Thank you for your understanding, Nice weekend, Bye Silva"

This has left me wondering. Are this the quality to expect from Swardman? And if I get a reel mower from them could I expect that there might be "rare" problems that they just don't care about?

Anyone have any experiences? Would love to know them as I had planned to get a swardman as my next mower when I want an upgrade from my current Allett.

And just for info here is an image of the rust;


----------



## Amoo316 (Jul 8, 2021)

I can't speak to the quality of Swardman stuff, but I did check out their website for this tool:

https://www.swardman.com/int/fork-aerator/

They specifically state made of Stainless Steel. I'd be pretty ticked if I bought something that was advertised as Stainless Steel only to find out the part most likely to rust isn't.


----------



## FATC1TY (Jul 12, 2017)

I wouldn't exactly assume a swardman is an upgrade from a allett. I'll let you do the research on their services, but it's probably about what you experienced.

That said- I don't think the rust is a huge huge deal for a tool like that- but it's odd the part that would get ground contact isn't SS as advertised. Give it a spray down and it should be fine.


----------



## Ware (Jan 28, 2017)

If the tines aren't stainless steel, I would expect them to oxidize. I'm not sure I've ever even seen stainless side eject tines. I did a quick search on R&R and the only ones I saw come up were carbon steel. One of the guys with golf course experience like @MasterMech or @viva_oldtrafford would know more.
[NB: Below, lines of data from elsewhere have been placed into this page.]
(** C6. [linsolve] returns [alpha = (y2 - y1) * inverse(x2 - x1) mod 26] and
    [beta = y1 - alpha * x1 mod 26] when the difference [x2 - x1] has an
    inverse modulo 26 and [alpha] is coprime with 26, and the sentinel
    [(0, 0)] otherwise; a first component 0 always means the sentinel.  Each
    of the three callers drops the sentinel: the body of its loop leaves the
    state (the set of tested keys, the flag, the printed rows) as it was, and
    the loop goes on with the next index. *)
Theorem linsolve_solution_or_sentinel (x1 y1 x2 y2 : Z) :
  (forall inv,
      Spec.is_inverse (x2 - x1) inv ->
      Z.gcd (((y2 - y1) * inv) mod 26) 26 = 1 ->
      Affine.linsolve (x1, y1) (x2, y2) =
        (((y2 - y1) * inv) mod 26, (y1 - ((y2 - y1) * inv) mod 26 * x1) mod 26))
  /\ (forall inv,
        Spec.is_inverse (x2 - x1) inv ->
        Z.gcd (((y2 - y1) * inv) mod 26) 26 <> 1 ->
        Affine.linsolve (x1, y1) (x2, y2) = (0, 0))
  /\ ((forall inv, ~ Spec.is_inverse (x2 - x1) inv) ->
        Affine.linsolve (x1, y1) (x2, y2) = (0, 0))
  /\ (fst (Affine.linsolve (x1, y1) (x2, y2)) = 0 ->
        Affine.linsolve (x1, y1) (x2, y2) = (0, 0))
  /\ (forall decrypt ciph known freqs i j rest s,
        (Affine.linsolve (Affine.residues (nth i known (zero, zero)))
                         (Affine.residues (nth j known (zero, zero))) = (0, 0) ->
         Affine.tier1_body decrypt ciph known i j s = s /\
         for_until Affine.done (Affine.tier1_body decrypt ciph known i) (j :: rest) s =
         for_until Affine.done (Affine.tier1_body decrypt ciph known i) rest s)
        /\ (Affine.linsolve (Affine.residues (nth j known (zero, zero)))
                            (Affine.possible freqs i) = (0, 0) ->
            Affine.tier2_body decrypt ciph known freqs i j s = s /\
            for_until Affine.done (Affine.tier2_body decrypt ciph known freqs i)
              (j :: rest) s =
            for_until Affine.done (Affine.tier2_body decrypt ciph known freqs i) rest s)
        /\ (Affine.linsolve (Affine.possible freqs i) (Affine.possible freqs j) = (0, 0) ->
            Affine.tier3_body decrypt ciph known freqs i j s = s /\
            for_until Affine.done (Affine.tier3_body decrypt ciph known freqs i)
              (j :: rest) s =
            for_until Affine.done (Affine.tier3_body decrypt ciph known freqs i) rest s)).
Proof.
  split; [|split; [|split; [|split]]].
  - intros inv Hinv Hg. rewrite (linsolve_with_inverse _ _ _ _ inv Hinv).
    cbv zeta. apply Z.eqb_eq in Hg. now rewrite Hg.
  - intros inv Hinv Hg. rewrite (linsolve_with_inverse _ _ _ _ inv Hinv).
    cbv zeta. apply Z.eqb_neq in Hg. now rewrite Hg.
  - apply linsolve_without_inverse.
  - apply linsolve_first_zero.
  - intros decrypt ciph known freqs i j rest s. repeat split.
    + now apply tier1_body_sentinel.
    + now apply for_until_skip, tier1_body_sentinel.
    + now apply tier2_body_sentinel.
    + now apply for_until_skip, tier2_body_sentinel.
    + now apply tier3_body_sentinel.
    + now apply for_until_skip, tier3_body_sentinel.
Qed.

(** The pairs [(0, 1)] and [(1, 2)] ([a -> b] and [b -> c]) solve to [(1, 1)]. *)
Lemma linsolve_solution_or_sentinel_witness :
  Spec.is_inverse (1 - 0) 1 /\
  Z.gcd (((2 - 1) * 1) mod 26) 26 = 1 /\
  Affine.linsolve (0, 1) (1, 2) = (1, 1).
Proof.
  split; [reflexivity|]. split; [reflexivity|].
  exact (proj1 (linsolve_solution_or_sentinel 0 1 1 2) 1 eq_refl eq_refl).
Defined.

(** C7 (the code departs from the claim).  For the text [xx] the most frequent
    symbol [x] is taken for [e].  With the known pair [x -> c] the hypothesis
    [e -> x] shares neither symbol with the known pair, yet the code skips
    the combination: it holds the ciphertext symbol against the known plain
    symbol.  The key [(3, 11)] that the combination solves to, which
    [checkSoln] scores 0, is neither solved nor verified there.  With the
    known pair [e -> x] the hypothesis collides with it in both symbols and
    is not skipped: the count 2 is held against the character code of [x]. *)
Theorem tier2_guard_tests_the_wrong_fields :
  Spec.spec_collides (Spec.hypothesis Examples.freqs_xx 0)
                     (nth 0 Examples.known_x (zero, zero)) = false
  /\ Affine.tier2_guard (nth 0 Examples.freqs_xx (zero, 0))
                        (nth 0 Examples.known_x (zero, zero)) = false
  /\ (forall s, Affine.tier2_body Affine.affine_decrypt (Examples.text "xx")
                  Examples.known_x Examples.freqs_xx 0 0 s = s)
  /\ Affine.linsolve (Affine.residues (nth 0 Examples.known_x (zero, zero)))
                     (Affine.possible Examples.freqs_xx 0) = (3, 11)
  /\ fst (Affine.checkSoln Affine.affine_decrypt 3 11 (Examples.text "xx")
            Examples.known_x) = 0
  /\ Spec.spec_collides (Spec.hypothesis Examples.freqs_xx 0)
                        (nth 0 Examples.known_e (zero, zero)) = true
  /\ Affine.tier2_guard (nth 0 Examples.freqs_xx (zero, 0))
                        (nth 0 Examples.known_e (zero, zero)) = true.
Proof.
  repeat split; try (vm_compute; reflexivity).
Qed.

Lemma filter_none {X : Type} (f : X -> bool) (l : list X) :
  Forall (fun x => f x = false) l -> List.filter f l = [].
Proof.
  induction 1 as [|x rest Hx _ IH]; simpl; [reflexivity|].
  now rewrite Hx.
Qed.

(** ** Key-length estimation *)

Section Estimate.

Import Vigenere Spec.

Variable ciph : list ascii.

Lemma count_fold (c : nat -> bool) (l : list nat) (a : Z) :
  fold_left (fun m j => if c j then m + 1 else m) l a =
  a + Z.of_nat (length (List.filter c l)).
Proof.
  revert a. induction l as [|j rest IH]; intros a; simpl; [lia|].
  rewrite IH. destruct (c j); simpl; lia.
Qed.

(** The count of the code is the count of the spec. *)
Lemma count_matches_coincidences (L : nat) :
  matches_for ciph L = Z.of_nat (coincidences ciph L).
Proof. unfold matches_for, coincidences. now rewrite count_fold. Qed.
Honestly, I would use it more and worry less. It's a tool that is made to shove into the ground repetitively. If it is rigid enough to do that I wouldn't worry about it. A shovel will do the same thing with any significant use. :thumbup:


----------



## FATC1TY (Jul 12, 2017)

Ware said:


> If the tines aren't stainless steel, I would expect them to oxidize. I'm not sure I've ever even seen stainless side eject tines. I did a quick search on R&R and the only ones I saw come up were carbon steel. One of the guys with golf course experience like @MasterMech or @viva_oldtrafford would know more.
> 
> Honestly, I would use it more and worry less. It's a tool that is made to shove into the ground repetitively. If it is rigid enough to do that I wouldn't worry about it. A shovel will do the same thing with any significant use. :thumbup:


I agree. I'd probably imagine it's easier to work the edges of them too in the event they dull or get bent on a rock.


----------



## MasterMech (Sep 24, 2017)

Aerator tines are consumable parts that in use on a golf course, might last halfway through a full greens aeration event.

On a manual tool, I'd be fine with carbon steel tines and a stainless handle.
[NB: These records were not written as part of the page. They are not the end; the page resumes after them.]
(** ** Ranking *)

Section Ranking.
#[local] Arguments key_lt : simpl never.
#[local] Arguments sort_key : simpl never.

Lemma key_lt_true (s1 s2 : Q) (t1 t2 : bool) (z1 z2 : Z) :
  key_lt (s1, t1, z1) (s2, t2, z2) = true ↔
  (s1 < s2)%Q ∨ ((s1 == s2)%Q ∧ (t1 = false ∧ t2 = true ∨ t1 = t2 ∧ z1 < z2)).
Proof.
  unfold key_lt.
  destruct (Qeq_bool s1 s2) eqn:Hs; simpl.
  - apply Qeq_bool_iff in Hs.
    destruct t1, t2; simpl; rewrite ?Z.ltb_lt; split;
      try (intros [?|[_ [[??]|[??]]]]); try done; try lra; auto.
  - apply Qeq_bool_neq in Hs. rewrite negb_true_iff.
    destruct (Qle_bool s2 s1) eqn:Hle.
    + apply Qle_bool_iff in Hle. split; [done|]. intros [?|[? _]]; [lra|done].
    + split; [|done]. intros _. left.
      destruct (Qlt_le_dec s1 s2) as [|Hge]; [done|].
      apply Qle_bool_iff in Hge. congruence.
Qed.

Lemma key_lt_false (s1 s2 : Q) (t1 t2 : bool) (z1 z2 : Z) :
  key_lt (s1, t1, z1) (s2, t2, z2) = false ↔
  (s2 < s1)%Q ∨ ((s1 == s2)%Q ∧ (t1 = true ∧ t2 = false ∨ t1 = t2 ∧ z2 ≤ z1)).
Proof.
  rewrite <- not_true_iff_false, key_lt_true. split.
  - intros Hn. destruct (Q_dec s1 s2) as [[Hlt|Hgt]|Heq]; [tauto|tauto|].
    right. split; [done|].
    destruct t1, t2; try tauto; right;
      (split; [done|]); destruct (Z.le_gt_cases z2 z1); tauto.
  - intros [?|[? [[-> ->]|[-> ?]]]] [?|[? [[??]|[??]]]];
      simplify_eq; try lra; lia.
Qed.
I HAVE actually seen stainless side eject tines but they are not sold as such. Soil sampler probes are nothing more than side eject tines with modified lengths and steps/handles added on.


----------



## lacrossekite (Aug 10, 2020)

See this thread titled: https://thelawnforum.com/viewtopic.php?f=4&t=28918


----------



## Alowan (May 25, 2021)

Amoo316 said:


> I can't speak to the quality of Swardman stuff, but I did check out their website for this tool:
> 
> https://www.swardman.com/int/fork-aerator/
> 
> They specifically state made of Stainless Steel. I'd be pretty ticked if I bought something that was advertised as Stainless Steel only to find out the part most likely to rust isn't.


Interesting replies.
As said they state it is stainless steel

A set of replacement ones are 72 usd plus 30 usd shipping.



FATC1TY said:


> I wouldn't exactly assume a swardman is an upgrade from a allett. I'll let you do the research on their services, but it's probably about what you experienced.
> 
> That said- I don't think the rust is a huge huge deal for a tool like that- but it's odd the part that would get ground contact isn't SS as advertised. Give it a spray down and it should be fine.


I can see the argument that they usually not are stainless and that they could be sharpened plus are a tool to be used. However shouldn't I be worried with rust build up after less than two months and next to no use? All my other tools (shovels etc) have not rusted for yeas in the same condition and way more significant use..

The fact that they state it is stainless combined with what I find to be lacking customer service worries me.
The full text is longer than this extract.